THE IDS OF MARCH: HONEY McBEE’S BUZZ ROUND THE MEDIA

Tuesday 22 March: Hell hath no fury. Whatever the rights and wrongs [and unsurprisingly Ellenor Hutson in Friday’s Bella Caledonia catalogued the wrongs, which are indeed legion, as did the Institute for Fiscal Studies] of the Chancellor’s disability/PIP cuts, the result was far from what he might have expected.

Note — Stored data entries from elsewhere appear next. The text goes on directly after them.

(* ===== verification/ContractCalls.v ===== *)
(** * Contracts that call each other

    The functions of the contracts of [src/contracts/src] as calldata denotes them, a
    chain on which they are deployed, and the execution of a call, with everything
    the called contracts call in turn.  [messaging/messenger/CrossChainMessenger.sol]
    and [CrossChainEnabledObscuro.sol] are part of every chain; the other
    contracts of a chain are given by the class [Contracts].

    Contracts outside the repository can do anything a contract can: a [Script] says
    which calls they make when they are called, and every theorem is about all
    scripts.  Calls nest to a depth of at most 1024, the limit of the EVM. *)

From S2P Require Import Prelude Types Codec Solidity MessageBusContract.
Local Open Scope Z_scope.

(** ** Calldata *)

(** [Structs.MetaRollup] of [management/Structs.sol] *)
Record MetaRollup := mkMetaRollup {
  mr_Hash : Hash;
  mr_AggregatorID : Address;
  mr_LastSequenceNumber : Z
}.

(** [ICrossChainMessenger.CrossChainCall] *)
Record CrossChainCall := mkCrossChainCall {
  cc_target : Address;
  cc_data : bytes;
  cc_gas : Z
}.

(** The external functions of all contracts with their arguments.  The getters of
    public variables, which change nothing, are left out. *)
Inductive Call :=
  (** [IMessageBus], [Ownable] *)
  | PublishMessage (nonce topic : Z) (payload : bytes) (consistencyLevel : Z)
  | VerifyMessageFinalized (m : CrossChainMessage)
  | GetMessageTimeOfFinality (m : CrossChainMessage)
  | StoreCrossChainMessage (m : CrossChainMessage) (finalAfterTimestamp : Z)
  | OwnableFn (c : OwnableCall)
  (** [ICrossChainMessenger] *)
  | RelayMessage (m : CrossChainMessage)
  | EncodeCall (target : Address) (payload : bytes)
  | MessageBusOf
  | CrossChainSenderOf
  (** [ManagementContract] *)
  | AddRollup (r : MetaRollup) (rollupData : string) (crossChainData : list CrossChainMessage)
  | InitializeNetworkSecret (aggregatorID : Address) (initSecret : bytes)
      (hostAddress genesisAttestation : string)
  | RequestNetworkSecret (requestReport : string)
  | RespondNetworkSecret (attesterID requesterID : Address) (attesterSig responseSecret : bytes)
      (hostAddress : string) (verifyAttester : bool)
  | GetRollupByHash (rollupHash : Hash)
  | GetHostAddresses
  | IsWithdrawalAvailable
  | Attested (a : Address)
  (** [IBridge], [IObscuroBridgeAdmin], [ITokenFactory], [AccessControl] *)
  | SendNative (receiver : Address)
  | SendERC20 (asset : Address) (amount : Z) (receiver : Address)
  | ReceiveAssets (asset : Address) (amount : Z) (receiver : Address)
  | PromoteToAdmin (newAdmin : Address)
  | WhitelistToken (asset : Address) (name symbol : string)
  | RemoveToken (asset : Address)
  | SetRemoteBridge (bridge : Address)
  | OnCreateTokenCommand (crossChainAddress : Address) (name symbol : string)
  | HasTokenMapping (wrappedToken : Address)
  | AccessFn (c : AccessCall)
  (** [ERC20], [WrappedERC20] *)
  | ERC20Fn (c : ERC20Call)
  | IssueFor (receiver : Address) (amount : Z)
  | BurnFor (giver : Address) (amount : Z)
  | BalanceOf (account : Address)
  | Allowance (owner spender : Address).

(** The amounts in calldata are 256-bit words. *)
Definition call_wf (c : Call) : Prop :=
  match c with
  | StoreCrossChainMessage _ n | SendERC20 _ n _ | ReceiveAssets _ n _ | IssueFor _ n | BurnFor _ n => is_u256 n
  | ERC20Fn c => is_u256 (erc20_amount c)
  | _ => True
  end.

(** The ABI: [abi.encodeWithSelector] and the decoding of calldata, and the encoding
    of a [CrossChainCall]. *)
Class ABI := {
  encodeWithSelector : Call → bytes;
  decodeCalldata : bytes → option Call;
  abi_encode : CrossChainCall → bytes;
  abi_decode : bytes → option CrossChainCall
}.

Class ABIOk `{ABI} := {
  calldata_roundtrip : ∀ c, call_wf c → decodeCalldata (encodeWithSelector c) = Some c;
  calldata_wf : ∀ d c, decodeCalldata d = Some c → call_wf c;
  calldata_nil : decodeCalldata [] = None;
  crossChainCall_roundtrip : ∀ c, abi_decode (abi_encode c) = Some c
}.

(** ** A chain *)

(** The last field is a history variable that the contract does not have: the messages it
    relayed, also within other calls, each with the time; it is written and never read. *)
Record MessengerState := mkMessenger {
  crossChainSender : Address;
  messageConsumed : gset Hash;
  relayHistory : list (CrossChainMessage * Z)
}.

(** [new CrossChainMessenger] *)
Definition newMessenger : MessengerState := mkMessenger 0 ∅ [].

Record Chain (Ow App : Type) := mkChain {
  bus : MessageBusState Ow;
  messenger : MessengerState;
  eth : gmap Address Z;
  app : App
}.
Arguments mkChain {_ _} _ _ _ _.
Arguments bus {_ _} _.
Arguments messenger {_ _} _.
Arguments eth {_ _} _.
Arguments app {_ _} _.

(** What a transaction fixes for all its calls. *)
Record Env := mkEnv {
  tx_origin : Address;
  block_timestamp : Z
}.

(** A call that a contract outside the repository makes: the calls made within it by
    such contracts, and whether its failure is theirs. *)
#[warnings="-register-all"]
Inductive Script := mkScript (target : Address) (value : Z) (data : bytes) (subs : list Script)
  (propagate : bool).

(** The addresses of the bus and the messenger on the chain with the contracts [App]. *)
Class Deployment (App : Type) := {
  busAddr : Address;
  messengerAddr : Address;
  (** whether there is a contract at an address *)
  hasCode : Address → bool
}.

Section chain.
Context `{MessageHash, Ownable Ow, ABI, Deployment App}.
Implicit Types (w : Chain Ow App).

Definition set_bus (b : MessageBusState Ow) w : Chain Ow App := mkChain b (messenger w) (eth w) (app w).
Definition set_messenger (m : MessengerState) w : Chain Ow App := mkChain (bus w) m (eth w) (app w).
Definition set_eth (e : gmap Address Z) w : Chain Ow App := mkChain (bus w) (messenger w) e (app w).
Definition set_app (a : App) w : Chain Ow App := mkChain (bus w) (messenger w) (eth w) a.

(** The value a call carries. *)
Definition pay (sender target : Address) (value : Z) w : outcome (Chain Ow App) :=
  _ ← require ((0 <=? value) && (value <? 2 ^ 256)) "value";
  _ ← require (value <=? at0 (eth w) sender) "insufficient balance for transfer";
  let e := <[sender := at0 (eth w) sender - value]> (eth w) in
  Done (set_eth (<[target := at0 e target + value]> e) w).

Definition nonpayable (value : Z) : outcome unit := require (value =? 0) "non-payable function".

(** The external functions of the message bus; [receive] and [fallback] revert. *)
Definition bus_call (env : Env) (sender : Address) (value : Z) (data : bytes) w
    : outcome (Chain Ow App) :=
  match decodeCalldata data with
  | Some (PublishMessage nonce topic payload level) =>
      _ ← nonpayable value;
      '(b, _) ← publishMessage sender nonce topic payload level (bus w);
      Done (set_bus b w)
  | Some (VerifyMessageFinalized _) => _ ← nonpayable value; Done w
  | Some (GetMessageTimeOfFinality m) =>
      _ ← nonpayable value; _ ← getMessageTimeOfFinality m (bus w); Done w
  | Some (StoreCrossChainMessage m after) =>
      _ ← nonpayable value;
      b ← storeCrossChainMessage (block_timestamp env) sender m after (bus w);
      Done (set_bus b w)
  | Some (OwnableFn c) => _ ← nonpayable value; b ← bus_ownable sender c (bus w); Done (set_bus b w)
  | _ => Revert "unsupported"
  end.

(** ** The messenger *)

Definition consumeMessage (env : Env) (m : CrossChainMessage) w : outcome (Chain Ow App) :=
  _ ← require (verifyMessageFinalized (block_timestamp env) m (bus w)) "Message not found or finalized.";
  let msgHash := messageHash m in
  _ ← require (bool_decide (msgHash ∉ messageConsumed (messenger w))) "Message already consumed.";
  Done (set_messenger (mkMessenger (crossChainSender (messenger w))
          ({[msgHash]} ∪ messageConsumed (messenger w))
          (relayHistory (messenger w) ++ [(m, block_timestamp env)])) w).

Definition setCrossChainSender (a : Address) w : Chain Ow App :=
  set_messenger (mkMessenger a (messageConsumed (messenger w)) (relayHistory (messenger w))) w.

Definition encodeCall (target : Address) (payload : bytes) : bytes :=
  abi_encode (mkCrossChainCall target payload 0).

(** [ext target data] is the call the messenger makes. *)
Definition relayMessage (ext : Address → bytes → Chain Ow App → outcome (Chain Ow App)) (env : Env)
    (m : CrossChainMessage) w : outcome (Chain Ow App) :=
  w ← consumeMessage env m w;
  let w := setCrossChainSender (msg_sender m) w in
  callData ← orRevert "abi.decode" (abi_decode (msg_payload m));
  w ← ext (cc_target callData) (cc_data callData) w;
  Done (setCrossChainSender 0 w).

Definition messenger_call (ext : Address → bytes → Chain Ow App → outcome (Chain Ow App)) (env : Env)
    (value : Z) (data : bytes) w : outcome (Chain Ow App) :=
  match decodeCalldata data with
  | Some (RelayMessage m) => _ ← nonpayable value; relayMessage ext env m w
  | Some (EncodeCall _ _) | Some MessageBusOf | Some CrossChainSenderOf => _ ← nonpayable value; Done w
  | _ => Revert "no such function"
  end.

(** ** [CrossChainEnabledObscuro] *)

Definition onlyCrossChainSender (caller sender : Address) w : outcome unit :=
  _ ← require (bool_decide (caller = messengerAddr)) "Contract caller is not the registered messenger!";
  require (bool_decide (crossChainSender (messenger w) = sender))
    "Cross chain message coming from incorrect sender!".

(** The next value of the nonce is returned beside the chain. *)
Definition queueMessage (this : Address) (nonce : Z) (target : Address) (message : bytes)
    (topic gas consistencyLevel : Z) w : outcome (Chain Ow App * Z) :=
  let payload := abi_encode (mkCrossChainCall target message gas) in
  next ← checkedAdd 32 nonce 1;
  '(b, _) ← publishMessage this nonce topic payload consistencyLevel (bus w);
  Done (set_bus b w, next).

Lemma queueMessage_Done this nonce target message topic gas level w w' n :
  queueMessage this nonce target message topic gas level w = Done (w', n) →
  ∃ b k, publishMessage this nonce topic (abi_encode (mkCrossChainCall target message gas)) level (bus w)
           = Done (b, k) ∧ w' = set_bus b w ∧ n = nonce + 1.
Proof. unfold queueMessage. intros Hq. done_inv Hq. match goal with p : _ * _ |- _ => destruct p end. naive_solver. Qed.
End chain.

(** ** Calls *)

(** A call made by a contract: who calls, whom, with which value and calldata. *)
Definition Ext (W : Type) : Type := Address → Address → Z → bytes → W → outcome W.

(** The other contracts of a chain: their addresses, and what a call to one of them
    does, the value being paid.  [ext this] makes the calls of the contract. *)
Class Contracts (Ow App : Type) `{MessageHash, Ownable Ow, ABI, Deployment App} := {
  isApp : App → Address → bool;
  appCall : Ext (Chain Ow App) → Env → Address → Address → Z → bytes →
    Chain Ow App → outcome (Chain Ow App)
}.

Section calls.
Context `{Contracts Ow App}.
Implicit Types (w : Chain Ow App).

(** The calls of a contract outside the repository, one after the other; a call that
    reverts changes nothing. *)
Fixpoint perform (f : Script → Chain Ow App → outcome (Chain Ow App)) (l : list Script) w
    : outcome (Chain Ow App) :=
  match l with
  | [] => Done w
  | (mkScript _ _ _ _ propagate as x) :: l =>
      match f x w with
      | Done w' => perform f l w'
      | Revert reason => if propagate then Revert reason else perform f l w
      end
  end.

Fixpoint call (depth : nat) (env : Env) (sender target : Address) (value : Z) (data : bytes)
    (subs : list Script) w : outcome (Chain Ow App) :=
  match depth with
  | O => Revert "call depth"
  | S depth =>
      w ← pay sender target value w;
      if bool_decide (target = busAddr) then bus_call env sender value data w
      else if bool_decide (target = messengerAddr) then
        messenger_call (λ t d, call depth env messengerAddr t 0 d subs) env value data w
      else if isApp (app w) target then
        appCall (λ s t v d, call depth env s t v d subs) env sender target value data w
      else if hasCode target then
        perform (λ '(mkScript t v d subs' _), call depth env target t v d subs') subs w
      else Done w
  end.

Definition maxDepth : nat := 1024.

Lemma maxDepth_SS : ∃ depth, maxDepth = S (S depth).
Proof. by exists 1022%nat. Qed.
#[global] Opaque maxDepth.

(** A transaction of an account. *)
Definition transact (now : Z) (sender target : Address) (value : Z) (data : bytes)
    (subs : list Script) w : outcome (Chain Ow App) :=
  call maxDepth (mkEnv sender now) sender target value data subs w.

(** *** The rule for calls

    [C sender target value data w w'] is a relation between the chain before and
    after a call.  It holds of every call that does not revert if it holds of a
    call to each kind of contract, where it holds of the calls this contract
    makes.  [P w a] is what is known of a contract outside the repository. *)
Section rule.
Context (env : Env) (R : relation (Chain Ow App))
  (C : Address → Address → Z → bytes → relation (Chain Ow App)) (P : Chain Ow App → Address → Prop).

Definition outside w (a : Address) : Prop :=
  a ≠ busAddr ∧ a ≠ messengerAddr ∧ isApp (app w) a = false.

Hypothesis R_refl : ∀ w, R w w.
Hypothesis R_trans : ∀ w1 w2 w3, R w1 w2 → R w2 w3 → R w1 w3.
Hypothesis rule_bus : ∀ s v d w w1 w2,
  pay s busAddr v w = Done w1 → bus_call env s v d w1 = Done w2 → C s busAddr v d w w2.
Hypothesis rule_messenger : ∀ ext s v d w w1 w2,
  (∀ t d w w', ext t d w = Done w' → C messengerAddr t 0 d w w') →
  pay s messengerAddr v w = Done w1 → messenger_call ext env v d w1 = Done w2 →
  C s messengerAddr v d w w2.
Hypothesis rule_app : ∀ ext s t v d w w1 w2,
  (∀ s t v d w w', ext s t v d w = Done w' → C s t v d w w') →
  t ≠ busAddr → t ≠ messengerAddr → isApp (app w1) t = true →
  pay s t v w = Done w1 → appCall ext env s t v d w1 = Done w2 → C s t v d w w2.
Hypothesis P_outside : ∀ w a, outside w a → hasCode a = true → P w a.
Hypothesis rule_sub : ∀ t t' v d w w', P w t → C t t' v d w w' → R w w' ∧ P w' t.
Hypothesis rule_outside : ∀ s t v d w w1 w2,
  pay s t v w = Done w1 → outside w1 t → R w1 w2 → C s t v d w w2.

Lemma perform_rule f a l w w' :
  (∀ t v d subs p w w', f (mkScript t v d subs p) w = Done w' → C a t v d w w') →
  P w a → perform f l w = Done w' → R w w'.
Proof using R_refl R_trans rule_sub.
  intros Hf Ha. revert w Ha. induction l as [|[t v d subs p] l IH]; intros w Ha; cbn.
  { intros [= <-]. apply R_refl. }
  destruct (f _ w) as [w1|] eqn:Hx.
  - intros Hl. destruct (rule_sub _ _ _ _ _ _ Ha (Hf _ _ _ _ _ _ _ Hx)) as [HR Ho]. eauto.
  - destruct p; [done|]. eauto.
Qed.

Lemma call_rule depth s t v d subs w w' :
  call depth env s t v d subs w = Done w' → C s t v d w w'.
Proof using All.
  revert s t v d subs w w'. induction depth as [|depth IH]; intros s t v d subs w w'; cbn; [done|].
  intros Hc. done_inv Hc. rename r into w1, E into Hpay.
  case_bool_decide as Hb; [subst; by eapply rule_bus|].
  case_bool_decide as Hm; [subst; eapply rule_messenger; [|done|exact Hc]; cbn; eauto|].
  destruct (isApp (app w1) t) eqn:Ha; [eapply rule_app; [|done..]; cbn; eauto|].
  assert (outside w1 t) as Ho by done.
  eapply rule_outside; [done|done|]. destruct (hasCode t) eqn:Hcode.
  - eapply perform_rule; [|by apply P_outside|exact Hc]. cbn. eauto.
  - injection Hc as <-. apply R_refl.
Qed.
End rule.
End calls.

It’s been the IDS show this weekend. If you missed the salient points, here’s the explosive former Work and Pensions Secretary on Sunday morning’s Andrew Marr Show, the full text of his equally damning resignation letter  on the ITV website, and PM Cameron’s  withering response, courtesy of the New Statesman.  The latter, according to Daily Mail scuttlebutt, is mildness itself compared with a telephone call between them. Best of the commentary, probably, came from James Kirkup in the Telegraph and Ian Macwhirter in the Sunday Herald, who predicts IDS will become a popular Brexit martyr – “now he’s found his voice, he’s unlikely to shut up before June.”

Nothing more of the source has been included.